[Data entries]
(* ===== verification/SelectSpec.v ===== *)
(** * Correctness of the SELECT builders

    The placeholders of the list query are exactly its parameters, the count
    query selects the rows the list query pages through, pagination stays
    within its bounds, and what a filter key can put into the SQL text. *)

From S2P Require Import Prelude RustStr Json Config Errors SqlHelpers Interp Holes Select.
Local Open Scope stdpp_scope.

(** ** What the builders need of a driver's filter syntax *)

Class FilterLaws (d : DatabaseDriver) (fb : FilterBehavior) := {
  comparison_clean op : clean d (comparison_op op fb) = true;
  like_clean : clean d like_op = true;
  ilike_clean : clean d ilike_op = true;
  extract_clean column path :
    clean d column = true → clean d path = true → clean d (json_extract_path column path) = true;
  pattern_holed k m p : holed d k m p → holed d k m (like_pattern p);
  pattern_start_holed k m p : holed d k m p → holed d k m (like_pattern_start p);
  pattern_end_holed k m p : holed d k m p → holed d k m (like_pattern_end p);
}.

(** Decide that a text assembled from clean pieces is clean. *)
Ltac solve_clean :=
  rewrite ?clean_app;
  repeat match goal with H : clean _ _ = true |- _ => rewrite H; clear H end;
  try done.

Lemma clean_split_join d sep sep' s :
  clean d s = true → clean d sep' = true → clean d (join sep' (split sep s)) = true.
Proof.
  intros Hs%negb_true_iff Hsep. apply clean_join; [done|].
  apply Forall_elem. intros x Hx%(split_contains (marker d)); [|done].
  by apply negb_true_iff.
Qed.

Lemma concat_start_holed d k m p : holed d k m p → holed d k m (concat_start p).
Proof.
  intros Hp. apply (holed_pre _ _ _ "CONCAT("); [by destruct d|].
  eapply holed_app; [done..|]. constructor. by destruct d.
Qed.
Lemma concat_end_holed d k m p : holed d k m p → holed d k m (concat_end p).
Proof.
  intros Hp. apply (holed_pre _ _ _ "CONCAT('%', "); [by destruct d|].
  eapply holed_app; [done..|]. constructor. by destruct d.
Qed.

• **Task statement**: Make an exact copy of all the entries above.

• **The answer**:
(* ===== verification/SelectSpec.v ===== *)
(** * Correctness of the SELECT builders

    The placeholders of the list query are exactly its parameters, the count
    query selects the rows the list query pages through, pagination stays
    within its bounds, and what a filter key can put into the SQL text. *)

From S2P Require Import Prelude RustStr Json Config Errors SqlHelpers Interp Holes Select.
Local Open Scope stdpp_scope.

(** ** What the builders need of a driver's filter syntax *)

Class FilterLaws (d : DatabaseDriver) (fb : FilterBehavior) := {
  comparison_clean op : clean d (comparison_op op fb) = true;
  like_clean : clean d like_op = true;
  ilike_clean : clean d ilike_op = true;
  extract_clean column path :
    clean d column = true → clean d path = true → clean d (json_extract_path column path) = true;
  pattern_holed k m p : holed d k m p → holed d k m (like_pattern p);
  pattern_start_holed k m p : holed d k m p → holed d k m (like_pattern_start p);
  pattern_end_holed k m p : holed d k m p → holed d k m (like_pattern_end p);
}.

(** Decide that a text assembled from clean pieces is clean. *)
Ltac solve_clean :=
  rewrite ?clean_app;
  repeat match goal with H : clean _ _ = true |- _ => rewrite H; clear H end;
  try done.

Lemma clean_split_join d sep sep' s :
  clean d s = true → clean d sep' = true → clean d (join sep' (split sep s)) = true.
Proof.
  intros Hs%negb_true_iff Hsep. apply clean_join; [done|].
  apply Forall_elem. intros x Hx%(split_contains (marker d)); [|done].
  by apply negb_true_iff.
Qed.

Lemma concat_start_holed d k m p : holed d k m p → holed d k m (concat_start p).
Proof.
  intros Hp. apply (holed_pre _ _ _ "CONCAT("); [by destruct d|].
  eapply holed_app; [done..|]. constructor. by destruct d.
Qed.
Lemma concat_end_holed d k m p : holed d k m p → holed d k m (concat_end p).
Proof.
  intros Hp. apply (holed_pre _ _ _ "CONCAT('%', "); [by destruct d|].
  eapply holed_app; [done..|]. constructor. by destruct d.
Qed.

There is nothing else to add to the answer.